I have little trouble using the tank as abit of stationary artillery. The part I find hard is trying to maneuver and shoot at the same time and keeping orientation where the turret is facing in relation to the tank. If for instance, I am parked and rotate the turret to do some shooting, I will want to rotate it back to facing forward when if I want to roll some more, in large part becuse I know where it is and will be facing where I am going. The only way I know to see the orientation of the turret to the main body of the tank is to depress the gun all the way and rotate it abit at a time until the barrel is visible from the driver's slit. I wish there was some sort of visual indicator for this. And of course, the order of difficulty in trying to shoot from a moving tank and keep orientation is higher than stationary gunnery.
Also, effective ACM, getting very close before shooting, and flying planes with enough ammo to spray'n'pray can all help compensate for bad gunnery in the air. The same cannot be said for duking it out in tanks.
Contrary to the opinions of many, Gving is NOT easy. A funny thing happened the other day.
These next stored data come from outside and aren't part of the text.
(** A loop whose every round adds a known amount to the virtual work. *)
Lemma fold_left_virtual {A : Type} (step : Forces -> A -> Forces) (P : A -> Prop)
      (g : A -> R) (l : list A) :
  (forall acc a, P a -> length w = length (forces acc) ->
     virtual w i (step acc a) = virtual w i acc + g a /\
     length (forces (step acc a)) = length (forces acc)) ->
  Forall P l ->
  forall acc, length w = length (forces acc) ->
    virtual w i (fold_left step l acc) = virtual w i acc + accu (map g l) /\
    length (forces (fold_left step l acc)) = length (forces acc).
Proof.
  intros Hstep HP. induction HP as [|a l Ha _ IH]; intros acc Hlen; simpl.
  - split; [ring|reflexivity].
  - destruct (Hstep acc a Ha Hlen) as [Hv Hl].
    destruct (IH (step acc a)) as [Hv' Hl']; [congruence|].
    rewrite Hv', Hv, Hl', Hl. split; [ring|reflexivity].
Qed.

Lemma radial_pairs (dEdG_s : R) (eta Rc Rs : R) (nbs : list Neighbour) :
  zip nbs (zip_with (fun dg r => - dEdG_s * dg / r)
                    (dG2dR m_pi (map Rij nbs) eta Rc Rs) (map Rij nbs)) =
  map (fun nb => (nb, - dEdG_s * nth 0 (dG2dR m_pi [Rij nb] eta Rc Rs) 0 / Rij nb)) nbs.
Proof.
  induction nbs as [|nb nbs IH]; [reflexivity|].
  unfold dG2dR, schur, row_add, Fc_mat, dFcdR_mat in *. simpl. f_equal. exact IH.
Qed.
Definition repr_char (quote a : ascii) : string :=
  let n := N_of_ascii a in
  if Ascii.eqb a quote || Ascii.eqb a backslash
  then String backslash (String a EmptyString)
  else if (n =? 9)%N then "\t"
  else if (n =? 10)%N then "\n"
  else if (n =? 13)%N then "\r"
  else if (n <? 32)%N || (127 <=? n)%N
  then String backslash
         (String "x" (String (hex_digit (n / 16))
                        (String (hex_digit (n mod 16)) EmptyString)))
  else String a EmptyString.

Fixpoint repr_body (quote : ascii) (s : string) : string :=
  match s with
  | EmptyString => EmptyString
  | String a s' => String.append (repr_char quote a) (repr_body quote s')
  end.

Definition repr (s : string) : string :=
  let quote := if contains squote s && negb (contains dquote s)
               then dquote else squote in
  String quote (String.append (repr_body quote s) (String quote EmptyString)).

End Py.

(** ** Python floats *)

Inductive float : Type :=
| FNaN
| FInf (negative : bool)
| FFin (q : Q).

(** [a <= b] on floats: false as soon as one side is NaN. *)
Definition fle (a b : float) : bool :=
  match a, b with
  | FNaN, _ | _, FNaN => false
  | FInf true, _ => true
  | _, FInf false => true
  | FInf false, _ => false
  | _, FInf true => false
  | FFin x, FFin y => Qle_bool x y
  end.

Definition of_Z (z : Z) : float := FFin (inject_Z z).

(** [lo <= x <= hi] *)
Definition between (lo x hi : float) : bool := fle lo x && fle x hi.

(** ** Data model ([app/models]) *)

Inductive UserRole : Type := OFFICER | DRIVER | DISPATCHER | ADMIN.
Definition map_json : PathPlanner.map_data :=
  {| PathPlanner.data_nodes :=
       Some [ node 1 4 0; node 2 5 0; node 3 6 0; node 4 5 1;
              node 9 0 3; node 37 0 4;
              node 50 0 0; node 51 8 0; node 52 1 0 ];
     PathPlanner.data_edges :=
       Some [ edge 1 2; edge 2 1; edge 2 3; edge 3 2; edge 2 4; edge 4 2 ] |}.

Definition planner : PathPlanner.t :=
  match PathPlanner._load_map map_json with
  | Returned p => p
  | _ => {| PathPlanner.nodes := ∅; PathPlanner.graph := ∅ |}
  end.

(** A map file whose edges name the undeclared nodes 2 and 3. *)
Definition dangling_json : PathPlanner.map_data :=
  {| PathPlanner.data_nodes := Some [ node 1 0 0 ];
     PathPlanner.data_edges := Some [ edge 1 2; edge 3 1 ] |}.

Definition shelf_json : list (Z * ShelfManager.shelf_info) :=
  [ (9, {| ShelfManager.info_label := Some "S1";
           ShelfManager.info_items := Some ["A"; "C"; "D"] |}) ].

Definition shelf_manager : ShelfManager.t :=
  ShelfManager._load_config (Some shelf_json).

(** Shelf 9 once robot 1 has lifted it. *)
Definition shelf_manager_carried : ShelfManager.t :=
  (ShelfManager.mark_shelf_picked_up shelf_manager 9 1).2.

Definition robot_manager : RobotManager.t :=
  RobotManager._load_robot_config None.

Definition task_manager : TaskManager.t :=
  {| TaskManager.shelf_manager := shelf_manager;
     TaskManager.path_planner := planner;
     TaskManager.tasks := ∅;
     TaskManager.shelf_demand := ∅ |}.

Definition request (task_id : string) (ws : Z) (items : list string)
  : TaskManager.task_data :=
  {| TaskManager.td_task_id := task_id; TaskManager.td_workstation_id := ws;
     TaskManager.td_items := items |}.

(** Three orders that all need shelf 9, from stations 50, 51 and 52. *)
Definition batch : list TaskManager.task_data :=
  [ request "T1" 50 ["A"]; request "T2" 51 ["C"]; request "T3" 52 ["D"] ].

Definition after_batch : TaskManager.t :=
  (TaskManager.create_batch_tasks task_manager batch).2.

(** T1 handed to robot 1, which is on its way to shelf 9. *)
Definition after_start : TaskManager.t :=
  (TaskManager.start_task after_batch "T1" 1).2.

(** Robot 1 has reached the shelf, lifted it and delivered it to station 50:
    T1 now waits for the picker. *)
Definition at_station : TaskManager.t :=
  let tm := (TaskManager.handle_subtask_complete after_start "T1").2 in
  let tm := (TaskManager.handle_subtask_complete tm "T1").2 in
  (TaskManager.handle_subtask_complete tm "T1").2.

End Warehouse.

(** * Properties *)

(** ** Vocabulary of the statements *)

(** [consecutive R l]: every two neighbouring elements of [l] are related. *)
Fixpoint consecutive {A} (R : A → A → Prop) (l : list A) : Prop :=
  match l with
  | a :: (b :: _) as l' => R a b ∧ consecutive R l'
  | _ => True
  end.

(** [a] is immediately followed by [b] in [l]. *)
Definition adjacent {A} (a b : A) (l : list A) : Prop :=
  ∃ l1 l2, l = l1 ++ a :: b :: l2.

(** The out-neighbours the file gives to node [a], in file order. *)
Definition edges_from (es : list PathPlanner.edge_entry) (a : Z) : list (Z * float) :=
  flat_map
    (λ e, match PathPlanner.e_from e, PathPlanner.e_to e with
          | Some a', Some b =>
              if a' =? a then [(b, default 1%float (PathPlanner.e_cost e))] else []
          | _, _ => []
          end) es.

(** A demand entry of a shelf that calls for forwarding, in the words of the
    pick-completion policy: it comes from another station, its task is
    pending or in progress, and that task has not yet picked every item it
    wants from the shelf. *)
Definition needs_shelf_elsewhere (self : TaskManager.t) (current_ws : Z)
    (d : TaskManager.demand) : Prop :=
  TaskManager.d_workstation_id d ≠ current_ws
  ∧ ∃ other, TaskManager.tasks self !! TaskManager.d_task_id d = Some other
      ∧ (PickingTask.status other = PENDING ∨ PickingTask.status other = IN_PROGRESS)
      ∧ ∃ i, i ∈ TaskManager.d_items d ∧ i ∉ PickingTask.items_picked other.

(** [v] is an out-neighbour of [u] in the loaded graph. *)
Definition out_neighbor (self : PathPlanner.t) (u v : Z) : Prop :=
  ∃ cost, (v, cost) ∈ default [] (PathPlanner.graph self !! u).

(** One step of a space-time path: [(u, t)] then [(v, t + 1)], a wait or a
    move along an edge. *)
Definition step_ok (self : PathPlanner.t) (a b : Z * Z) : Prop :=
  b.2 = a.2 + 1 ∧ (b.1 = a.1 ∨ out_neighbor self a.1 b.1).

(** A step that the reservation table allows: the state entered is not
    reserved, and a true move does not cross a reserved move head-on. *)
Definition link_free (reserved_nodes : gset (Z * Z))
    (reserved_edges : gset (Z * Z * Z)) (a b : Z * Z) : Prop :=
  (b ∉ reserved_nodes) ∧ (b.1 ≠ a.1 → (b.1, a.1, a.2) ∉ reserved_edges).

Definition legal_step (self : PathPlanner.t) (reserved_nodes : gset (Z * Z))
    (reserved_edges : gset (Z * Z * Z)) (a b : Z * Z) : Prop :=
  step_ok self a b ∧ link_free reserved_nodes reserved_edges a b.

(** What a path handed back by the planner looks like: it leaves from
    [(start, 0)], advances by legal steps, and ends on the goal node. *)
Definition planned_path (self : PathPlanner.t) (start goal : Z)
    (reserved_nodes : gset (Z * Z)) (reserved_edges : gset (Z * Z * Z))
    (path : list (Z * Z)) : Prop :=
  (∃ rest, path = (start, 0) :: rest)
  ∧ consecutive (legal_step self reserved_nodes reserved_edges) path
  ∧ ∃ t, last path = Some (goal, t).

(** A state the search has a way back from: the start state, or a key of the
    parent map. *)
Definition reached (start : Z) (cf : gmap (Z * Z) (Z * Z)) (s : Z * Z) : Prop :=
  s = (start, 0) ∨ is_Some (cf !! s).

(** The invariant of the search loop. *)
Record search_inv (self : PathPlanner.t) (start : Z)
    (reserved_nodes : gset (Z * Z)) (reserved_edges : gset (Z * Z * Z))
    (s : PathPlanner.search) : Prop := {
  inv_heap : ∀ f g n t, (f, g, n, t) ∈ PathPlanner.open_heap s →
               reached start (PathPlanner.came_from s) (n, t);
  inv_parent : ∀ c p, PathPlanner.came_from s !! c = Some p →
                 legal_step self reserved_nodes reserved_edges p c
                 ∧ reached start (PathPlanner.came_from s) p
}.

(** The reservation table holds every state and every true move of [p]. *)
Definition covered (p : list (Z * Z)) (reserved_nodes : gset (Z * Z))
    (reserved_edges : gset (Z * Z * Z)) : Prop :=
  (∀ s, s ∈ p → s ∈ reserved_nodes)
  ∧ (∀ a b, adjacent a b p → b.1 ≠ a.1 → (a.1, b.1, a.2) ∈ reserved_edges).

(** The state of the loop of [prioritized_planning] once robots [0 .. k-1]
    are planned: the path of robot [i] was planned from its start to its goal
    against a table that covered the paths of the robots before it, and the
    present table covers it. *)
Definition planned_upto (self : PathPlanner.t) (starts goals : list Z) (k : nat)
    (reserved_nodes : gset (Z * Z)) (reserved_edges : gset (Z * Z * Z))
    (paths : list (option (list (Z * Z)))) : Prop :=
  length paths = length starts
  ∧ ∀ i, (i < k)%nat →
      ∃ p start goal rn_i re_i,
        paths !! i = Some (Some p)
        ∧ starts !! i = Some start ∧ goals !! i = Some goal
        ∧ planned_path self start goal rn_i re_i p
        ∧ covered p reserved_nodes reserved_edges
        ∧ ∀ j q, (j < i)%nat → paths !! j = Some (Some q) → covered q rn_i re_i.

(** Two robots at the same node at the same time. *)
Definition vertex_conflict (p q : list (Z * Z)) : Prop :=
  ∃ s, s ∈ p ∧ s ∈ q.

(** One robot goes [u → v] during [[t, t+1]] while the other goes [v → u]
    (with [u = v]: both wait on the same node). *)
Definition swap_conflict (p q : list (Z * Z)) : Prop :=
  ∃ u v t, adjacent (u, t) (v, t + 1) p ∧ adjacent (v, t) (u, t + 1) q.

Definition conflict_free (paths : list (list (Z * Z))) : Prop :=
  ∀ (i j : nat) p q, (i < j)%nat → paths !! i = Some p → paths !! j = Some q →
    ¬ vertex_conflict p q ∧ ¬ swap_conflict p q.

(** Every entry of the open heap lies within the planning horizon. *)
Definition heap_within (max_time : Z) (s : PathPlanner.search) : Prop :=
  ∀ f g n t, (f, g, n, t) ∈ PathPlanner.open_heap s → 0 ≤ t ≤ Z.max 0 max_time.

(** The table holds the goal node of [p] for the [stay] ticks that follow
    the arrival. *)
Definition parked (p : list (Z * Z)) (stay : Z) (reserved_nodes : gset (Z * Z))
    : Prop :=
  ∀ g t dt, last p = Some (g, t) → 1 ≤ dt ≤ stay → (g, t + dt) ∈ reserved_nodes.

(** The loop of [prioritized_planning] once robots [0 .. k-1] are planned,
    seen from the parked robots: the present table holds the stay of every
    planned robot, and each robot was planned against a table that held the
    stays of the robots before it. *)
Definition parked_upto (self : PathPlanner.t) (starts goals : list Z) (stay : Z)
    (k : nat) (reserved_nodes : gset (Z * Z))
    (paths : list (option (list (Z * Z)))) : Prop :=
  ∀ i, (i < k)%nat →
    ∃ p start goal rn_i re_i,
      paths !! i = Some (Some p)
      ∧ starts !! i = Some start ∧ goals !! i = Some goal
      ∧ planned_path self start goal rn_i re_i p
      ∧ parked p stay reserved_nodes
      ∧ ∀ j q, (j < i)%nat → paths !! j = Some (Some q) → parked q stay rn_i.

(** Every key that [_load_map] reads with [d[key]] is there. *)
Definition keys_present (data : PathPlanner.map_data) : Prop :=
  ∃ node_entries edge_entries,
    PathPlanner.data_nodes data = Some node_entries
    ∧ PathPlanner.data_edges data = Some edge_entries
    ∧ Forall (λ n, is_Some (PathPlanner.n_id n)) node_entries
    ∧ Forall (λ e, is_Some (PathPlanner.e_from e) ∧ is_Some (PathPlanner.e_to e))
        edge_entries.

(** The coordinates that the node entries of the file give to [id], in file
    order ([x] and [y] default to [0.0]). *)
Definition declared_coords (ns : list PathPlanner.node_entry) (id : Z)
    : list (float * float) :=
  omap (λ n, if decide (PathPlanner.n_id n = Some id)
             then Some (default 0%float (PathPlanner.n_x n),
                        default 0%float (PathPlanner.n_y n))
             else None) ns.

(** What a shelf registry keeps true from loading on: the slot set is the
    set of shelf ids, a shelf is filed under its own id, which is its home
    node, and every indexed item leads to a shelf of the registry. *)
Definition registry_wf (self : ShelfManager.t) : Prop :=
  ShelfManager.all_shelf_nodes self = dom (ShelfManager.shelves self)
  ∧ (∀ id shelf, ShelfManager.shelves self !! id = Some shelf →
       Shelf.shelf_id shelf = id ∧ Shelf.home_node shelf = id)
  ∧ (∀ item id, ShelfManager.item_to_shelf self !! item = Some id →
       is_Some (ShelfManager.shelves self !! id)).

(** Some shelf rests in place on [node]. *)
Definition occupied_slot (self : ShelfManager.t) (node : Z) : Prop :=
  ∃ id shelf, ShelfManager.shelves self !! id = Some shelf
    ∧ Shelf.status shelf = IN_PLACE ∧ Shelf.current_node shelf = node.

(** The dict being built holds, under each shelf, the items seen so far
    that the index sends to that shelf. *)
Definition grouped (self : ShelfManager.t) (seen : list string)
    (result : list (Z * list string)) : Prop :=
  NoDup result.*1
  ∧ (∀ shelf_id, TaskManager.lookup_items result shelf_id
                 = filter (λ item, ShelfManager.item_to_shelf self !! item = Some shelf_id) seen)
  ∧ (∀ k its, (k, its) ∈ result → its ≠ []).
(** [name] contains [query] once both are put in lower case. *)
Definition contains_lowered (name query : str) : Prop :=
  exists before after : str, lower name = before ++ lower query ++ after.

(** [kept P l l']: [l'] is [l] with exactly the elements that satisfy [P],
    in the same order. *)
Inductive kept {A : Type} (P : A -> Prop) : list A -> list A -> Prop :=
| kept_nil : kept P [] []
| kept_yes x l l' : P x -> kept P l l' -> kept P (x :: l) (x :: l')
| kept_no x l l' : ~ P x -> kept P l l' -> kept P (x :: l) l'.

(** The student's name contains the query, ignoring case. *)
Definition name_contains (query : str) (s : pydict) : Prop :=
  exists n, s !! "name" = Some (PStr n) /\ contains_ignoring_case n query.

(** The student's name contains the query, both in lower case. *)
Definition name_contains_lowered (query : str) (s : pydict) : Prop :=
  exists n, s !! "name" = Some (PStr n) /\ contains_lowered n query.

(** The record has a string [name] of ASCII text. *)
Definition ascii_named (s : pydict) : Prop :=
  exists n, s !! "name" = Some (PStr n) /\ is_ascii n.

(** The [_id] of a stored record, when it is a string. *)
Definition sample_id (s : pydict) : option str :=
  match s !! "_id" with
  | Some (PStr id) => Some id
  | _ => None
  end.

Definition sample_ids (samples : list pydict) : list str :=
  omap sample_id samples.

(** [r] is the first record of [samples] whose [_id] is [id], and nothing
    when no record has that [_id]. *)
Definition first_with_id (id : str) (samples : list pydict)
    (r : option pydict) : Prop :=
  match r with
  | Some s =>
      exists before after,
        samples = before ++ s :: after /\ sample_id s = Some id /\
        id ∉ sample_ids before
  | None => id ∉ sample_ids samples
  end.

(** The record has a string [_id] that reads as an integer. *)
Definition numbered (s : pydict) : Prop :=
  exists id z, s !! "_id" = Some (PStr id) /\ int_of_str id = Ok z.

(** The record has a string [name]. *)
Definition named (s : pydict) : Prop :=
  exists n, s !! "name" = Some (PStr n).

(** Records as the program stores them. *)
Definition stored (s : pydict) : Prop := numbered s /\ named s.

(** The invariant of the fallback list: stored records, no [_id] twice. *)
Definition consistent (samples : list pydict) : Prop :=
  Forall stored samples /\ NoDup (sample_ids samples).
A squad member that flies well and has been training me, went gving with me. All of a sudden he says to me over squad vox that he can't the hang of coordinating a gv. So I am thinking, no way, there is no rudder, two dimensional combat... what is he talking about? He then tells me that it is the positions. he has a hard time having to use multiple positions instead of views as in a plane. I never looked at it that way. I find having to task different positions easier than having to use all the views to get SA in a fighter. But it is simply because I have a lot more time in an gv than a plane. And vice versa for him.